_PROBLEM TO SOLVE_. Go through the entries below from the first line and transcribe each one exactly, ending with the line that contains "intros Hb Hc Ht;".

_DATA TO PROCESS_.

(** What an accepted boot sector says. *)
Lemma read_geometry_layout b cache fs :
  Forall is_byte b -> bxSecPerClust b <> 0 -> fat_secs b * bxFATs b < 2147483648 ->
  read_geometry b cache = Some fs ->
  0 <= clustshift fs /\ bxSecPerClust b = 2 ^ clustshift fs /\ data_sector 9 b < total_secs b /\
  Libfat.fat fs = bxResSectors b /\ Libfat.data fs = data_sector 9 b /\ rootdir fs = root_sector b /\
  let n := cluster_count 9 (clustshift fs) b in
  n <= 0x0ffffff4 /\ endcluster fs = n + 2 /\ kind_of (Libfat.fat_type fs) = fat_kind n /\
  rootcluster fs = match fat_kind n with FAT32 => s32 (bpb_root_cluster b) | _ => 0 end.
Proof.
  intros Hb Hc Ht; unfold read_geometry; destruct (negb _); [discriminate|].
  destruct (find_clustshift 9 0 _) as [i|] eqn:Ei; [|discriminate].
  pose proof (find_clustshift_spec _ _ _ _ Ei) as Hi; apply find_clustshift_pow in Ei as [_ Ei]; [|lia].
  assert (Hi7 : i <= 7) by (unfold bxSecPerClust in Hc; destruct (decide (i = 8)) as [->|]; [done|lia]).
  fold (bxSecPerClust b) in Ei; rewrite u8_small in Ei
    by (pose proof (Z.pow_le_mono_r 2 i 7); pose proof (Z.pow_pos_nonneg 2 i); lia).
  assert ((if get_16 b 22 =? 0 then get_32 b 36 else get_16 b 22) = fat_secs b) as ->
    by (unfold fat_secs, bxFATsecs; destruct (_ =? 0); done).
  assert ((if get_16 b 19 =? 0 then get_32 b 32 else get_16 b 19) = total_secs b) as ->
    by (unfold total_secs, bxSectors; destruct (_ =? 0); done).
  fold (bxResSectors b) (bxFATs b) (bpb_root_cluster b).
  assert (Hrd : Z.shiftr (Z.shiftl (get_16 b 17) 5 + 511) 9 = root_dir_size 9 b).
  { unfold root_dir_size, bxRootDirEnts; pose proof (get_16_range b 17 Hb).
    rewrite !Z.shiftr_div_pow2, Z.shiftl_mul_pow2 by lia; change (2 ^ 9) with 512; change (2 ^ 5) with 32;
      change (2 ^ (9 - 5)) with 16; change (Z.shiftl 1 9 / 32) with 16; Z.to_euclidean_division_equations; lia. }
  rewrite Hrd; clear Hrd.
  assert (R : 0 <= fat_secs b /\ 0 <= bxFATs b /\ 0 <= total_secs b < 4294967296 /\ 0 <= bxResSectors b /\ 0 <= root_dir_size 9 b).
  { unfold fat_secs, total_secs, bxFATs, bxFATsecs, bxFATsecs_32, bxSectors, bsHugeSectors, bxResSectors, root_dir_size, bxRootDirEnts.
    pose proof (get_16_range b 22 Hb); pose proof (get_32_range b 36 Hb); pose proof (byte_range b 16 Hb);
      pose proof (get_16_range b 19 Hb); pose proof (get_32_range b 32 Hb); pose proof (get_16_range b 14 Hb);
      pose proof (get_16_range b 17 Hb).
    repeat split; try (case_match; lia); try lia; rewrite Z.shiftr_nonneg; change (Z.shiftl 1 9 / 32) with 16; lia. }
  destruct R as (R1 & R2 & R3 & R4 & R5).
  rewrite (u32_small (fat_secs b * bxFATs b)) by (split; [apply Z.mul_nonneg_nonneg; lia|lia]).
  fold (root_sector b); fold (data_sector 9 b).
  destruct (Z.leb_spec (total_secs b) (data_sector 9 b)) as [|Htot]; [discriminate|].
  rewrite Z.shiftr_div_pow2 by lia; fold (cluster_count 9 i b).
  assert (Hn : 0 <= cluster_count 9 i b < 4294967296).
  { assert (0 <= data_sector 9 b) by (unfold data_sector, root_sector; nia).
    assert (0 < 2 ^ i) by (apply Z.pow_pos_nonneg; lia); unfold cluster_count; split; [apply Z.div_pos; lia|].
    apply Z.div_lt_upper_bound; nia. }
  rewrite u32_small by lia; unfold fat_kind; set (n := cluster_count 9 i b) in *.
  assert (Hn2 : n <= 0x0ffffff4 -> s32 (n + 2) = n + 2) by (intros; apply s32_of_small; lia).
  destruct (Z.leb_spec n 0xff4) as [L1|L1]; [|destruct (Z.leb_spec n 0xfff4) as [L2|L2];
    [|destruct (Z.leb_spec n 0xffffff4) as [L3|L3]; [|discriminate]]];
    cbn [option_map]; destruct (_ <? _); try discriminate; intros [= <-]; cbn; fold n;
    rewrite ?Hn2 by lia; unfold fat_kind;
    rewrite ?(proj2 (Z.leb_le n 0xff4)), ?(proj2 (Z.leb_gt n 0xff4)), ?(proj2 (Z.leb_le n 0xfff4)),
      ?(proj2 (Z.leb_gt n 0xfff4)) by lia; repeat split; lia || done.
Qed.

(** C13: for every boot sector, of a volume with sectors of 512 bytes, that the
    reader of the installers accepts, the driver of the core accepts it too and
    arrives at the same volume: the kind of FAT, the number of clusters and
    their size, and the sectors of the FAT, of the root directory and of the
    data agree. The conditions: the numbers of sectors in a cluster, of reserved
    sectors and of FATs are not zero ([zero_cluster_size] is a sector the reader
    accepts and the driver does not), the FATs together have fewer than 2^31
    sectors, mirroring is on (bit 7 of the extended flags is clear, so that no
    single FAT is the active one: the reader of the installers does not look at
    it), and with a FAT of 28 bits the cluster of the root directory exists. *)
Theorem fs_init_agrees b garbage cache fs :
  Forall is_byte b -> bxSecPerClust b <> 0 -> bxResSectors b <> 0 -> bxFATs b <> 0 ->
  fat_secs b * bxFATs b < 2147483648 -> Z.land (extended_flags b) 0x80 = 0 ->
  read_geometry b cache = Some fs ->
  (Libfat.fat_type fs = FAT28 -> 2 <= rootcluster fs < endcluster fs) ->
  exists sbi, vfat_fs_init 9 b garbage = Some (Some sbi) /\
    fat_type sbi = kind_of (Libfat.fat_type fs) /\ fat sbi = Libfat.fat fs /\ data sbi = Libfat.data fs /\
    clusters sbi + 2 = endcluster fs /\ clust_shift sbi = clustshift fs /\
    root sbi = libfat_clustertosector fs 0.
Proof.
  intros Hb Hc Hr Hf Ht Ha Hg Hroot.
  destruct (read_geometry_layout b cache fs Hb Hc Ht Hg) as (G0 & G1 & G2 & G3 & G4 & G5 & G6 & G7 & G8 & G9).
  assert (B : bpb_ok 9 (clustshift fs) b) by (split; auto; lia).
  destruct (fs_init_layout 9 (clustshift fs) b garbage B) as (sbi & E & E1 & E2 & E3 & E4 & _ & E5 & _ & _ & _ & _ & E6).
  pose proof (bpb_ranges 9 (clustshift fs) b B) as R; pose proof (cluster_count_range 9 (clustshift fs) b B) as C.
  exists sbi; split; [done|]; rewrite E1, E2, E3, E4, E5, E6, G3, G4, G7, G8; set (n := cluster_count 9 (clustshift fs) b) in *.
  split; [done|split; [destruct (fat_kind n); unfold fat_start; rewrite ?Ha; cbn; lia|split; [done|split; [lia|split; [done|]]]]].
  unfold libfat_clustertosector; cbn [Z.eqb]; rewrite G9 in *; destruct (fat_kind n) eqn:Ek; cbn [Z.eqb]; [now rewrite G5..|].
  assert (Libfat.fat_type fs = FAT28) as H28 by (destruct (Libfat.fat_type fs); cbn in G8; congruence).
  specialize (Hroot H28); rewrite (proj2 (Z.eqb_neq _ _)) by lia; rewrite (proj2 (Z.ltb_ge _ _)), (proj2 (Z.leb_gt _ _)) by lia.
  cbn [orb]; rewrite G4; pose proof (get_32_range b 44 Hb); unfold bpb_root_cluster in *.
  rewrite s32_of_small in * by ulia; rewrite (u32_small (get_32 b 44 - 2)) by lia.
  rewrite !Z.shiftl_mul_pow2 by lia; assert (0 < 2 ^ clustshift fs) by (apply Z.pow_pos_nonneg; lia).
  assert (0 <= (get_32 b 44 - 2) * 2 ^ clustshift fs <= n * 2 ^ clustshift fs)
    by (split; [apply Z.mul_nonneg_nonneg; lia|apply Z.mul_le_mono_nonneg_r; lia]).
  assert (0 <= data_sector 9 b) by (unfold data_sector, root_sector; lia).
  rewrite u32_small, (u64_small (_ * _)) by lia; done.
Qed.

_ANSWER SECTION_.
(** What an accepted boot sector says. *)
Lemma read_geometry_layout b cache fs :
  Forall is_byte b -> bxSecPerClust b <> 0 -> fat_secs b * bxFATs b < 2147483648 ->
  read_geometry b cache = Some fs ->
  0 <= clustshift fs /\ bxSecPerClust b = 2 ^ clustshift fs /\ data_sector 9 b < total_secs b /\
  Libfat.fat fs = bxResSectors b /\ Libfat.data fs = data_sector 9 b /\ rootdir fs = root_sector b /\
  let n := cluster_count 9 (clustshift fs) b in
  n <= 0x0ffffff4 /\ endcluster fs = n + 2 /\ kind_of (Libfat.fat_type fs) = fat_kind n /\
  rootcluster fs = match fat_kind n with FAT32 => s32 (bpb_root_cluster b) | _ => 0 end.
Proof.
  intros Hb Hc Ht; unfold read_geometry; destruct (negb _); [discriminate|].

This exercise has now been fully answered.